Stating that every loan is a signal to the investment community of a viable business, Tamsyn Barton, Director-General for Operations Outside the EU and Candidate Countries, EIB, outlined three elements that the Bank can contribute to in assisting countries to meet their energy access goals: sharing experiences from the EU; leveraging investment funds from the private sector; and assisting countries to scale up projects and programmes already in existence.

Juraj Chmiel, Special Envoy for the External Dimension of the EU, Czech Republic, called for more attention to be paid to the overlapping needs of ensuring food security and investing in renewable energy sources. He highlighted the immense pressures on land in both cases, but outlined some benefits of a food security-renewable energy generation mix, including additional income and savings for farmers who dedicate sections of their land to generating renewable energy.

In the discussion, delegates acknowledged the need for capacity building and for data collection for planning processes. Others spoke on energy-sector subsidies, with one suggesting that subsidies are better placed in renewable energy investments. Another delegate stressed the need to include national, regional and continental parliaments in the discussion, noting that they are responsible for implementation.

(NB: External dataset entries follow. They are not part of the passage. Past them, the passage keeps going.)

Lemma formed_move s s' : move s s' → well_formed s → well_formed s'.
Proof.
  intros Hmove Hs. pose proof (formed_numbered _ Hs) as Hnum.
  destruct Hmove as [Hrows|id t Hfresh Hid Hv Hst Hc Ht Hd Hvs|id r completed now t Hrow Hid Hv Hst Ht Hd Hvs
    |d v Hp Ht Hd Hvs|d v v' now Hrow Hst Hin Hcur Hv' Hsum Ht Hd Hvs
    |p target d decided_at now ret Hrow Hst Htarget Hsup Ht Hd Hvs].
  - by eapply same_rows_formed.
  - eapply same_decisions_formed; [done..| |done]. intros i u. rewrite Ht, lookup_insert_Some.
    intros [[<- <-]|[_ Hu]]; [|by apply (formed_tasks _ Hs)]. split; [done|]. split; [lia|].
    rewrite Hc, Hst. split; [by intros [? ?]|done].
  - eapply same_decisions_formed; [done..| |done]. intros i u. rewrite Ht, lookup_insert_Some.
    intros [[<- <-]|[_ Hu]]; [|by apply (formed_tasks _ Hs)].
    destruct (formed_tasks _ Hs _ _ Hrow) as (_ & Hpos & Hdone). split; [done|].
    split; [change (1 <= WorkspaceTask.version t + 1)%Z; lia|]. by apply edited_completed.
  - assert (numbered (decisions s') (versions s')) as [Hds' Hvs'].
    { destruct Hp as [Hfresh Hst Hby Hone Hver _]. rewrite Hd, Hvs. eapply (numbered_snoc _ _ d v 1); [by rewrite Hfresh|done|done|by rewrite Hby, Hst|done]. }
    split; [rewrite Ht; apply (formed_tasks _ Hs)|done..|]. by eapply graph_proposed, formed_graph.
  - assert (numbered (decisions s') (versions s')) as [Hds' Hvs'].
    { rewrite Hd, Hvs. apply (numbered_snoc (decisions s) (versions s)
        (with_current_version (WorkspaceDecision.current_version d + 1) now d) v'
        (WorkspaceDecision.current_version d + 1)); [|done| | |exact Hnum].
      - change (WorkspaceDecision.id (with_current_version _ _ _)) with (WorkspaceDecision.id d).
        rewrite Hrow. split; [lia|done].
      - destruct Hv'. by split.
      - apply (formed_decisions _ Hs _ _ Hrow). }
    split; [rewrite Ht; apply (formed_tasks _ Hs)|done..|].
    eapply superseding_ext; [|apply (formed_graph _ Hs)]. rewrite Hd. by eapply faces_same.
  - assert (numbered (decisions s') (versions s')) as [Hds' Hvs'] by (rewrite Hd, Hvs; by eapply numbered_decided).
    split; [rewrite Ht; apply (formed_tasks _ Hs)|done..|]. rewrite Hd. by apply graph_decided, formed_graph.
Qed.

(** ** Histories *)

(** A task later: unchanged, or at a higher version of the same task. *)
Record task_evolves (t t' : WorkspaceTask) : Prop := {
  task_same : WorkspaceTask.id t' = WorkspaceTask.id t ∧
    WorkspaceTask.organization_id t' = WorkspaceTask.organization_id t ∧
    WorkspaceTask.workspace_id t' = WorkspaceTask.workspace_id t ∧
    WorkspaceTask.created_by t' = WorkspaceTask.created_by t ∧
    WorkspaceTask.source_run_id t' = WorkspaceTask.source_run_id t;
  task_version : t' = t ∨ (WorkspaceTask.version t < WorkspaceTask.version t')%Z
}.

#[export] Instance task_evolves_preorder : PreOrder task_evolves.
Proof.
  split.
  - intros t. split; [done|by left].
  - intros t1 t2 t3 [H12 V12] [H23 V23]. split.
    + destruct H12 as (? & ? & ? & ? & ?), H23 as (? & ? & ? & ? & ?). repeat split; congruence.
    + destruct V12 as [->|V12]; [done|]. right. destruct V23 as [->|V23]; [done|lia].
Qed.

Definition decision_step (a b : WorkspaceDecisionStatus) : Prop := b ∈ Collaboration._DECISION_TRANSITIONS a.

(** A decision later: the same decision, its status moved along the transitions, its
    content and verdict frozen once it is decided. *)
Record decision_evolves (d d' : WorkspaceDecision) : Prop := {
  decision_same : WorkspaceDecision.id d' = WorkspaceDecision.id d ∧
    WorkspaceDecision.organization_id d' = WorkspaceDecision.organization_id d ∧
    WorkspaceDecision.workspace_id d' = WorkspaceDecision.workspace_id d ∧
    WorkspaceDecision.created_by d' = WorkspaceDecision.created_by d ∧
    WorkspaceDecision.supersedes_decision_id d' = WorkspaceDecision.supersedes_decision_id d;
  decision_status : rtc decision_step (WorkspaceDecision.status d) (WorkspaceDecision.status d');
  decision_version : (WorkspaceDecision.current_version d <= WorkspaceDecision.current_version d')%Z;
  decision_frozen : WorkspaceDecision.status d ≠ WorkspaceDecisionStatus.PROPOSED →
    WorkspaceDecision.current_version d' = WorkspaceDecision.current_version d ∧
    WorkspaceDecision.decided_by d' = WorkspaceDecision.decided_by d ∧
    WorkspaceDecision.decided_at d' = WorkspaceDecision.decided_at d
}.

Lemma decided_stays a b : rtc decision_step a b →
  a ≠ WorkspaceDecisionStatus.PROPOSED → b ≠ WorkspaceDecisionStatus.PROPOSED.
Proof.
  induction 1 as [|a b c Hab _ IH]; [done|]. intros _. apply IH. unfold decision_step in Hab.
  destruct a, b; (done || set_solver).
Qed.

#[export] Instance decision_evolves_preorder : PreOrder decision_evolves.
Proof.
  split.
  - intros d. split; [done|apply rtc_refl|done|done].
  - intros d1 d2 d3 [H12 S12 V12 F12] [H23 S23 V23 F23]. split.
    + destruct H12 as (? & ? & ? & ? & ?), H23 as (? & ? & ? & ? & ?). repeat split; congruence.
    + by etransitivity.
    + lia.
    + intros Hd. destruct (F12 Hd) as (? & ? & ?).
      destruct (F23 (decided_stays _ _ S12 Hd)) as (? & ? & ?). repeat split; congruence.
Qed.

(** Every row of a table is still there, evolved. *)
Definition rows_evolve {V} (R : V → V → Prop) (m m' : gmap uuid V) : Prop :=
  ∀ i x, m !! i = Some x → ∃ x', m' !! i = Some x' ∧ R x x'.

Lemma rows_evolve_refl {V} (R : V → V → Prop) `{!Reflexive R} m m' : m' = m → rows_evolve R m m'.
Proof. intros -> i x Hx. by exists x. Qed.

Lemma rows_evolve_trans {V} (R : V → V → Prop) `{!Transitive R} m1 m2 m3 :
  rows_evolve R m1 m2 → rows_evolve R m2 m3 → rows_evolve R m1 m3.
Proof.
  intros H12 H23 i x Hx. destruct (H12 _ _ Hx) as (y & Hy & Hxy). destruct (H23 _ _ Hy) as (z & Hz & Hyz).
  exists z. split; [done|]. by etransitivity.
Qed.

Lemma rows_evolve_insert {V} (R : V → V → Prop) `{!Reflexive R} m i x :
  (∀ y, m !! i = Some y → R y x) → rows_evolve R m (<[i := x]> m).
Proof.
  intros HR j y Hy. destruct (decide_rel (=) j i) as [->|Hne].
  - exists x. rewrite lookup_insert_eq. split; [done|]. by apply HR.
  - exists y. by rewrite lookup_insert_ne.
Qed.

Lemma adopted_evolves st (d d' : WorkspaceDecision) : WorkspaceDecision.status d = st →
  WorkspaceDecision.status d' ∈ Collaboration._DECISION_TRANSITIONS st →
  WorkspaceDecision.id d' = WorkspaceDecision.id d →
  WorkspaceDecision.organization_id d' = WorkspaceDecision.organization_id d →
  WorkspaceDecision.workspace_id d' = WorkspaceDecision.workspace_id d →
  WorkspaceDecision.created_by d' = WorkspaceDecision.created_by d →
  WorkspaceDecision.supersedes_decision_id d' = WorkspaceDecision.supersedes_decision_id d →
  WorkspaceDecision.current_version d' = WorkspaceDecision.current_version d →
  (st ≠ WorkspaceDecisionStatus.PROPOSED → WorkspaceDecision.decided_by d' = WorkspaceDecision.decided_by d ∧
     WorkspaceDecision.decided_at d' = WorkspaceDecision.decided_at d) →
  decision_evolves d d'.
Proof.
  intros Hst Ht ? ? ? ? ? Hc Hf. split; [done| |lia|].
  - apply rtc_once. unfold decision_step. by rewrite Hst.
  - rewrite Hst. intros Hn. destruct (Hf Hn). done.
Qed.

Lemma decided_rows_evolve p target d decided_at now ret ds :
  ds !! WorkspaceDecision.id d = Some d → WorkspaceDecision.status d = WorkspaceDecisionStatus.PROPOSED →
  target ∈ [WorkspaceDecisionStatus.ACCEPTED; WorkspaceDecisionStatus.REJECTED] →
  (∀ j, target = WorkspaceDecisionStatus.ACCEPTED → WorkspaceDecision.supersedes_decision_id d = Some j →
     j ≠ WorkspaceDecision.id d ∧ supersedes_in ds d j [WorkspaceDecisionStatus.ACCEPTED]) →
  rows_evolve decision_evolves ds (decided_rows p target d decided_at now ret ds).
Proof.
  intros Hrow Hst Htarget Hsup. unfold decided_rows.
  assert (∀ ds0, ds0 !! WorkspaceDecision.id d = Some d → rows_evolve decision_evolves ds0
    (<[WorkspaceDecision.id d := with_decision target p decided_at now d]> ds0)) as Hself.
  { intros ds0 Hd0. apply rows_evolve_insert; [apply _|]. intros y Hy. rewrite Hd0 in Hy. injection Hy as <-.
    by apply (adopted_evolves _ _ _ Hst). }
  destruct (WorkspaceDecision.supersedes_decision_id d) as [j|] eqn:Hj; [|by apply Hself].
  case_bool_decide as Hacc; [|by apply Hself].
  destruct (Hsup _ Hacc eq_refl) as (Hne & e & He & _ & _ & Hse%list_elem_of_singleton).
  rewrite (alter_found _ _ _ e He). eapply rows_evolve_trans; [apply _| |apply Hself; by rewrite lookup_insert_ne].
  apply rows_evolve_insert; [apply _|]. intros y Hy. rewrite He in Hy. injection Hy as <-.
  apply (adopted_evolves _ _ _ Hse); try done. by left.
Qed.

Lemma move_evolves s s' : move s s' →
  rows_evolve task_evolves (tasks s) (tasks s') ∧ rows_evolve decision_evolves (decisions s) (decisions s') ∧
  versions s `prefix_of` versions s'.
Proof.
  intros [(Ht & Hd & Hv)|id t Hfresh Hid Hone Hst Hc Ht Hd Hv|id r completed now t Hrow Hid Hver Hst Ht Hd Hv
    |d v Hp Ht Hd Hv|d v v' now Hrow Hst Hin Hcur Hv' Hsum Ht Hd Hv
    |p target d decided_at now ret Hrow Hst Htarget Hsup Ht Hd Hv].
  - rewrite Ht, Hd, Hv. split; [by apply (rows_evolve_refl _)|]. split; [by apply (rows_evolve_refl _)|done].
  - rewrite Ht, Hd, Hv. split; [|split; [by apply (rows_evolve_refl _)|done]].
    apply rows_evolve_insert; [apply _|]. congruence.
  - rewrite Ht, Hd, Hv. split; [|split; [by apply (rows_evolve_refl _)|done]].
    apply rows_evolve_insert; [apply _|]. intros y Hy. rewrite Hrow in Hy. injection Hy as <-.
    split; [done|]. right. change (WorkspaceTask.version t < WorkspaceTask.version t + 1)%Z. lia.
  - rewrite Ht, Hd, Hv. split; [by apply (rows_evolve_refl _)|]. split; [|by apply prefix_app_r].
    apply rows_evolve_insert; [apply _|]. intros y Hy. rewrite (proposed_fresh _ _ _ Hp) in Hy. done.
  - rewrite Ht, Hd, Hv. split; [by apply (rows_evolve_refl _)|]. split; [|by apply prefix_app_r].
    apply rows_evolve_insert; [apply _|]. intros y Hy. rewrite Hrow in Hy. injection Hy as <-.
    split; [done|apply rtc_refl| |done].
    change (WorkspaceDecision.current_version d <= WorkspaceDecision.current_version d + 1)%Z. lia.
  - rewrite Ht, Hd, Hv. split; [by apply (rows_evolve_refl _)|]. split; [by apply decided_rows_evolve|done].
Qed.

Section Calls.
Context `{Environment, EventContracts, JsonEncoder}.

BUSINESS AND POLICY LEADERS ROUNDTABLE: The objective of the roundtable was to discuss options for better and closer cooperation between the policy and the business sectors, in order to attract further private investments towards the AEEP 2020 Targets.

In his keynote address, Frank Wouters described the challenge facing the African continent as building a new energy infrastructure for one billion Africans, in just one generation. He said this will require mobilizing substantial resources in a risk-averse environment, but said the encouraging growth of the renewables sector, which grew by 230% between 2011 and 2012, shows there is a unique opportunity to accelerate investments.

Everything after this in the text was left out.